La OMS señala que hasta el 20% de los niños y adolescentes tienen uno o más trastornos mentales, aunque existe una gran variabilidad en las cifras encontradas en diversos estudios. Un estudio de Navarro et al (2012) refleja que los más prevalentes son los trastornos de conducta, seguidos de los trastornos de ansiedad, los TDAH y los de eliminación. Estas cuatro categorías suponen el 57,9% de los diagnósticos. Entre los 16–18 años aparecen también los trastornos de la conducta alimentaria. Menos frecuentes en niños y adolescentes son la esquizofrenia y el trastorno bipolar, aunque en muchos casos debutan en la adolescencia tardía o adultez joven. Un informe de la OMS indica que la depresión es la patología más frecuente y discapacitante entre los chicos de 10 a 19 años.

En varones, los trastornos de conducta los más frecuentes, seguido de los TDAH, los de ansiedad y los de eliminación. En mujeres, los más prevalentes son los trastornos de ansiedad, seguidos de los de conducta, los de eliminación y los de conducta alimentaria.

Las causas del surgimiento y desarrollo de enfermedades mentales son multifactoriales, y en ellas intervienen factores biológicos y ambientales. Entre los factores de riesgo, la psicóloga Carlamarina Rodríguez (2015) recoge los siguientes: posibles dificultades en el establecimiento de un vínculo de apego seguro, maltrato, negligencia y abuso, cuidados parentales inadecuados, psicopatología en padres y familiares, trastorno depresivo de la madre en embarazo y postparto, complicaciones obstétricas, prematuridad, enfermedad crónica o discapacidad, factores temperamentales, factores asociados a la estructura familiar (conflicto familiar, separación o divorcio, ausencia de un progenitor, familia reconstituida), y el sexo del niño o adolescente como factor que aumenta el riesgo de padecer unos u otros trastornos.

Por otro lado, recientes estudios han demostrado el riesgo que supone para los jóvenes el consumo de alcohol para el desarrollo de psicopatologías (García Moreno et al, 2016), y otros estudios relacionan el consumo de cannabis con la aparición de trastornos psicóticos (Caspi et al, 2005; Di Forti et al, 2012).

La detección precoz de los trastornos mentales en niños y adolescentes es de vital importancia, en primer lugar debido a la mayor plasticidad cerebral en estas edades, así como por los propios cambios evolutivos naturales que van a experimentar los menores, por lo que una detección precoz y una intervención certera puede mejorar el pronóstico del afectado. Las familias deberán estar alerta a las señales de alarma, como pueden ser pérdida de interés en actividades que solían gustar al niño, cambio en el rendimiento académico, pérdida de apetito, insomnio o hipersomnia, cambios bruscos de personalidad (agresividad, apatía, hostilidad), evitar la ingesta de alimentos o vómitos provocados, somnolencia diurna, marcas o cicatrices sin explicación (quemaduras, cortes en las muñecas, etc). En caso de detectar estos u otros signos de alarma, se deberá acudir con el niño o adolescente a un servicio de salud mental.

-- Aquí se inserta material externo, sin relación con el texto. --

(** ** Lengths

    Go's [len] is an [int]; it is kept in [Z], so that the large constants of the
    protocol never become unary numbers. *)

Definition len {A} (l : list A) : Z := Z.of_nat (length l).

Lemma len_nil {A} : len (@nil A) = 0%Z.
Proof. done. Qed.
Lemma len_cons {A} (x : A) l : len (x :: l) = (1 + len l)%Z.
Proof. unfold len. simpl. lia. Qed.
Lemma len_app {A} (l1 l2 : list A) : len (l1 ++ l2) = (len l1 + len l2)%Z.
Proof. unfold len. rewrite length_app. lia. Qed.
Lemma len_nonneg {A} (l : list A) : (0 <= len l)%Z.
Proof. unfold len. lia. Qed.
Lemma len_replicate {A} n (x : A) : len (replicate n x) = Z.of_nat n.
Proof. unfold len. by rewrite length_replicate. Qed.
Lemma len_take {A} n (l : list A) : len (take n l) = Z.min (Z.of_nat n) (len l).
Proof. unfold len. rewrite length_take. lia. Qed.
Lemma len_drop {A} n (l : list A) : len (drop n l) = Z.max 0 (len l - Z.of_nat n).
Proof. unfold len. rewrite length_drop. lia. Qed.
Lemma len_zero_nil {A} (l : list A) : len l = 0%Z → l = [].
Proof. unfold len. destruct l; simpl; [done|lia]. Qed.

Create Rewrite HintDb len.
#[export] Hint Rewrite @len_nil @len_cons @len_app @len_replicate @len_take @len_drop : len.

(** Arithmetic about lengths of lists. *)
Ltac len_simpl := autorewrite with len in *.
Ltac len_lia :=
  len_simpl;
  repeat match goal with
  | |- context [len ?l] =>
      lazymatch goal with
      | H : (0 <= len l)%Z |- _ => fail
      | _ => pose proof (len_nonneg l)
      end
  | _ : context [len ?l] |- _ =>
      lazymatch goal with
      | H : (0 <= len l)%Z |- _ => fail
      | _ => pose proof (len_nonneg l)
      end
  end; lia.
(* ===== verification/GoStrings.v ===== *)
(** * The parts of Go's [strings], [unicode/utf8] and [fmt] packages the program uses

    Executable definitions on byte strings with their characterisations: prefix and
    suffix tests, [Split] and its inverse, [Contains], the UTF-8 validity test, and the
    decimal rendering of integers. *)

From S2P Require Import Prelude.

(** ** Prefixes and suffixes *)

(** [strings.HasPrefix(s, p)]: [len(s) >= len(p) && s[:len(p)] == p]. *)
Definition HasPrefix (s p : gostring) : bool :=
  (len p <=? len s)%Z && bool_decide (take (length p) s = p).

(** [strings.HasSuffix(s, p)]: [len(s) >= len(p) && s[len(s)-len(p):] == p]. *)
Definition HasSuffix (s p : gostring) : bool :=
  (len p <=? len s)%Z && bool_decide (drop (length s - length p) s = p).

Definition TrimPrefix (s p : gostring) : gostring :=
  if HasPrefix s p then drop (length p) s else s.
Definition TrimSuffix (s p : gostring) : gostring :=
  if HasSuffix s p then take (length s - length p) s else s.

(** [strings.Contains]: a match at the current position or further on. *)
Fixpoint Contains (s sub : gostring) : bool :=
  HasPrefix s sub || match s with [] => false | _ :: s' => Contains s' sub end.

Lemma HasPrefix_spec s p : HasPrefix s p = true ↔ ∃ t, s = p ++ t.
Proof.
  unfold HasPrefix. rewrite andb_true_iff, Z.leb_le, bool_decide_eq_true. split.
  - intros [_ H]. exists (drop (length p) s). rewrite <-H at 1. by rewrite take_drop.
  - intros [t ->]. split; [len_lia|]. by apply take_app_len.
Qed.

Lemma HasPrefix_app p t : HasPrefix (p ++ t) p = true.
Proof. apply HasPrefix_spec. eauto. Qed.

Lemma HasSuffix_spec s p : HasSuffix s p = true ↔ ∃ t, s = t ++ p.
Proof.
  unfold HasSuffix. rewrite andb_true_iff, Z.leb_le, bool_decide_eq_true. split.
  - intros [_ H]. exists (take (length s - length p) s). by rewrite <-H at 2; rewrite take_drop.
  - intros [t ->]. split; [len_lia|]. apply drop_app_len. rewrite length_app. lia.
Qed.

Lemma TrimSuffix_app t p : TrimSuffix (t ++ p) p = t.
Proof.
  unfold TrimSuffix. assert (HasSuffix (t ++ p) p = true) as -> by (apply HasSuffix_spec; eauto).
  apply take_app_len. rewrite length_app. lia.
Qed.

Lemma TrimPrefix_app p t : TrimPrefix (p ++ t) p = t.
Proof. unfold TrimPrefix. rewrite HasPrefix_app. by apply drop_app_len. Qed.

Lemma TrimPrefix_no s p : HasPrefix s p = false → TrimPrefix s p = s.
Proof. unfold TrimPrefix. by intros ->. Qed.

Lemma Contains_spec s sub : Contains s sub = true ↔ ∃ a b, s = a ++ sub ++ b.
Proof.
  induction s as [|c s IH]; simpl; rewrite orb_true_iff, HasPrefix_spec.
  - split.
    + intros [[t Ht]|[=]]. by exists [], t.
    + intros (a & b & Heq). left. exists b. by destruct a.
  - rewrite IH. split.
    + intros [[t ->]|(a & b & ->)]; [by exists [], t|]. by exists (c :: a), b.
    + intros (a & b & Heq). destruct a as [|c' a]; simplify_eq/=; eauto.
Qed.

Lemma HasPrefix_Contains s p : HasPrefix s p = true → Contains s p = true.
Proof. destruct s; simpl; by intros ->. Qed.

(** ** [strings.Split] by a one-byte separator *)

Fixpoint Split (s : gostring) (sep : byte) : list gostring :=
  match s with
  | [] => [[]]
  | c :: s' =>
      if decide (c = sep) then [] :: Split s' sep
      else match Split s' sep with
           | [] => [[c]]
           | p :: ps => (c :: p) :: ps
           end
  end.

(** Inverse of [Split]: [strings.Join]. *)
Fixpoint Join (ps : list gostring) (sep : byte) : gostring :=
  match ps with
  | [] => []
  | [p] => p
  | p :: ps' => p ++ sep :: Join ps' sep
  end.

Section split.
Context (sep : byte).

Lemma Split_not_nil s : Split s sep ≠ [].
Proof.
  destruct s as [|c s]; simpl; [done|].
  case_decide; [done|]. by destruct (Split s sep).
Qed.

Lemma Join_cons p ps : ps ≠ [] → Join (p :: ps) sep = p ++ sep :: Join ps sep.
Proof. by destruct ps. Qed.

Lemma Join_app ps qs :
  ps ≠ [] → qs ≠ [] → Join (ps ++ qs) sep = Join ps sep ++ sep :: Join qs sep.
Proof.
  intros Hp Hq. induction ps as [|p ps IH]; [done|].
  destruct ps as [|p' ps]; [by apply Join_cons|].
  change ((p :: p' :: ps) ++ qs) with (p :: ((p' :: ps) ++ qs)).
  rewrite !Join_cons, IH by done. by rewrite <-app_assoc.
Qed.

Lemma Join_Split s : Join (Split s sep) sep = s.
Proof.
  induction s as [|c s IH]; simpl; [done|]. case_decide as Hc.
  - subst. rewrite Join_cons by apply Split_not_nil. by rewrite IH.
  - destruct (Split s sep) as [|p ps] eqn:E; [by destruct (Split_not_nil s)|].
    destruct ps; simpl in *; by rewrite <-IH.
Qed.

Lemma Split_inj s1 s2 : Split s1 sep = Split s2 sep → s1 = s2.
Proof. intros H. by rewrite <-(Join_Split s1), <-(Join_Split s2), H. Qed.

Lemma Split_app s1 s2 : Split (s1 ++ sep :: s2) sep = Split s1 sep ++ Split s2 sep.
Proof.
  induction s1 as [|c s1 IH]; simpl.
  - by rewrite decide_True.
  - case_decide; rewrite IH; [done|].
    destruct (Split s1 sep) as [|p ps] eqn:E; [by destruct (Split_not_nil s1)|done].
Qed.

Lemma Split_nosep s : sep ∉ s → Split s sep = [s].
Proof.
  induction s as [|c s IH]; simpl; [done|]. intros Hs.
  apply not_elem_of_cons in Hs as [Hc Hs].
  rewrite decide_False by congruence. by rewrite IH.
Qed.

Lemma Split_parts s p : p ∈ Split s sep → sep ∉ p.
Proof.
  revert p. induction s as [|c s IH]; simpl; intros p.
  - rewrite list_elem_of_singleton. intros ->. apply not_elem_of_nil.
  - case_decide as Hc.
    * rewrite elem_of_cons. intros [->|Hp]; [apply not_elem_of_nil|by apply IH].
    * destruct (Split s sep) as [|q qs] eqn:E; [by destruct (Split_not_nil s)|].
      rewrite elem_of_cons. intros [->|Hp]; [|apply IH; by right].
      apply not_elem_of_cons. split; [congruence|]. apply IH. left.
Qed.
End split.

(** ** UTF-8 *)

Definition in_range (lo hi : Z) (b : byte) : bool := (lo <=? byte_val b)%Z && (byte_val b <=? hi)%Z.

(** The well-formed encodings of one code point, as tabulated by [utf8.first] and
    [utf8.acceptRanges]: no overlong form, no surrogate, nothing above U+10FFFF. *)
Definition rune_ok (c : list byte) : bool :=
  match c with
  | [b0] => in_range 0 0x7F b0
  | [b0; b1] => in_range 0xC2 0xDF b0 && in_range 0x80 0xBF b1
  | [b0; b1; b2] =>
      (in_range 0xE0 0xE0 b0 && in_range 0xA0 0xBF b1
       || in_range 0xE1 0xEC b0 && in_range 0x80 0xBF b1
       || in_range 0xED 0xED b0 && in_range 0x80 0x9F b1
       || in_range 0xEE 0xEF b0 && in_range 0x80 0xBF b1) && in_range 0x80 0xBF b2
  | [b0; b1; b2; b3] =>
      (in_range 0xF0 0xF0 b0 && in_range 0x90 0xBF b1
       || in_range 0xF1 0xF3 b0 && in_range 0x80 0xBF b1
       || in_range 0xF4 0xF4 b0 && in_range 0x80 0x8F b1)
      && in_range 0x80 0xBF b2 && in_range 0x80 0xBF b3
  | _ => false
  end.

(** [utf8.ValidString]: decode code points until the string is used up. *)
Fixpoint ValidString (s : gostring) : bool :=
  match s with
  | [] => true
  | b0 :: r0 =>
      (rune_ok [b0] && ValidString r0) ||
      match r0 with
      | [] => false
      | b1 :: r1 =>
          (rune_ok [b0; b1] && ValidString r1) ||
          match r1 with
          | [] => false
          | b2 :: r2 =>
              (rune_ok [b0; b1; b2] && ValidString r2) ||
              match r2 with
              | [] => false
              | b3 :: r3 => rune_ok [b0; b1; b2; b3] && ValidString r3
              end
          end
      end
  end.

Lemma ValidString_spec s :
  ValidString s = true ↔ ∃ cs, Forall (λ c, rune_ok c = true) cs ∧ s = concat cs.
Proof.
  split.
  - induction s as [s IH] using (induction_ltof1 _ length); unfold ltof in IH.
    destruct s as [|b0 r0]; [by exists []|].
    assert (Hone : ∀ c r, b0 :: r0 = c ++ r → (length r < length (b0 :: r0))%nat →
      rune_ok c && ValidString r = true →
      ∃ cs, Forall (λ c, rune_ok c = true) cs ∧ b0 :: r0 = concat cs).
    { intros c r Heq Hlt [Hc Hr]%andb_true_iff.
      destruct (IH r Hlt Hr) as (cs & Hcs & ->). exists (c :: cs). by split; [constructor|]. }
    cbn [ValidString]. rewrite orb_true_iff. intros [H|H]; [apply (Hone [b0] r0); simpl; eauto with lia|].
    destruct r0 as [|b1 r1]; [done|]. apply orb_true_iff in H as [H|H];
      [apply (Hone [b0; b1] r1); simpl; eauto with lia|].
    destruct r1 as [|b2 r2]; [done|]. apply orb_true_iff in H as [H|H];
      [apply (Hone [b0; b1; b2] r2); simpl; eauto with lia|].
    destruct r2 as [|b3 r3]; [done|]. apply (Hone [b0; b1; b2; b3] r3); simpl; eauto with lia.
  - intros (cs & Hcs & ->). induction Hcs as [|c cs Hc _ IH]; [done|].
    destruct c as [|b0 [|b1 [|b2 [|b3 [|b4 c]]]]]; [done|..|done];
      cbn [concat app ValidString]; rewrite Hc, IH, ?orb_true_r; done.
Qed.

Lemma ValidString_app s1 s2 :
  ValidString s1 = true → ValidString s2 = true → ValidString (s1 ++ s2) = true.
Proof.
  rewrite !ValidString_spec. intros (c1 & ? & ->) (c2 & ? & ->).
  exists (c1 ++ c2). by rewrite Forall_app, concat_app.
Qed.

(** Every seven-bit string is valid. *)
Lemma ValidString_ascii s : Forall (λ b, byte_val b < 128)%Z s → ValidString s = true.
Proof.
  induction 1 as [|b s Hb _ IH]; [done|]. cbn [ValidString]. rewrite IH. cbn [rune_ok].
  unfold in_range. pose proof (byte_val_range b).
  rewrite (proj2 (Z.leb_le 0 _)), (proj2 (Z.leb_le _ 127)) by lia. done.
Qed.

Lemma rune_ok_length c : rune_ok c = true → (1 <= length c <= 4)%nat.
Proof. destruct c as [|b0 [|b1 [|b2 [|b3 [|b4 c]]]]]; simpl; try done; lia. Qed.

(** ** [fmt] *)

(** The [%d] verb. *)
Definition itoa (z : Z) : gostring := str (pretty z).

Lemma str_length s : length (str s) = String.length s.
Proof. induction s as [|a s IH]; [done|]. cbn. by rewrite <-IH. Qed.

Lemma pretty_N_go_length k x s :
  (x < 2 ^ N.of_nat k)%N → (String.length (pretty_N_go x s) <= k + String.length s)%nat.
Proof.
  revert x s. induction k as [|k IH]; intros x s Hx.
  - assert (x = 0%N) as -> by (change (2 ^ N.of_nat 0)%N with 1%N in Hx; lia). by rewrite pretty_N_go_0.
  - destruct (decide (0 < x)%N) as [H0|H0]; [|assert (x = 0%N) as -> by lia; rewrite pretty_N_go_0; lia].
    rewrite pretty_N_go_step by done. etrans; [apply IH|cbn; lia].
    apply N.Div0.div_lt_upper_bound. rewrite Nat2N.inj_succ, N.pow_succ_r' in Hx. lia.
Qed.

(** A number of [k] bits has at most [k] digits and a sign. *)
Lemma itoa_length k z : (1 <= k)%nat → (Z.abs z < 2 ^ Z.of_nat k)%Z → (length (itoa z) <= S k)%nat.
Proof.
  intros Hk Hz. unfold itoa. rewrite str_length.
  assert (∀ p, (Zpos p < 2 ^ Z.of_nat k)%Z → (String.length (pretty (Npos p)) <= k)%nat) as Hp.
  { intros p Hp. unfold pretty, pretty_N. rewrite decide_False by done.
    etrans; [apply (pretty_N_go_length k)|cbn; lia]. apply N2Z.inj_lt. rewrite N2Z.inj_pow, nat_N_Z. exact Hp. }
  destruct z as [|p|p]; cbn [pretty pretty_Z]; [cbn; lia|..]; specialize (Hp p Hz).
  - change (pretty p) with (pretty (Npos p)). lia.
  - change (S (String.length (pretty (Npos p))) <= S k)%nat. lia.
Qed.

Ya hemos mencionado anteriormente el impacto del estigma social vinculado a la enfermedad mental. Este colectivo sigue sufriendo rechazo y discriminación a nivel social y laboral, especialmente debido al desconocimiento, los prejuicios y el miedo, que puede dar lugar al rechazo, el aislamiento o la exclusión.

Para la familia del menor afectado, el diagnóstico de un trastorno mental supone un fuerte impacto emocional, por el miedo al posible impacto en el proyecto vital del joven, la pérdida de expectativas o sueños de los padres, y la influencia del estigma social. La enfermera Sonia García Fernández (2012) señala que los padres pueden sentir miedo ante la perspectiva de acudir a un servicio de salud mental, debido al estigma aún asociado a la enfermedad mental, y a la especialidad de psiquiatría. Asimismo, pueden molestarse u ofenderse (“mi hijo no está loco”), o sentir miedo, angustia, ira, desesperanza, culpa y vergüenza. La familia puede unirse para proteger al niño y apoyarse mutuamente, pero también pueden aislarse del resto de amigos y vecinos, debido a los sentimientos de culpa y vergüenza. El apoyo de un profesional será importante para elaborar todas esas emociones y superarlas, pudiendo así ayudar de forma más eficaz a su hijo. Los programas psicoeducativos para la familia pueden resultar de mucha ayuda en estos casos.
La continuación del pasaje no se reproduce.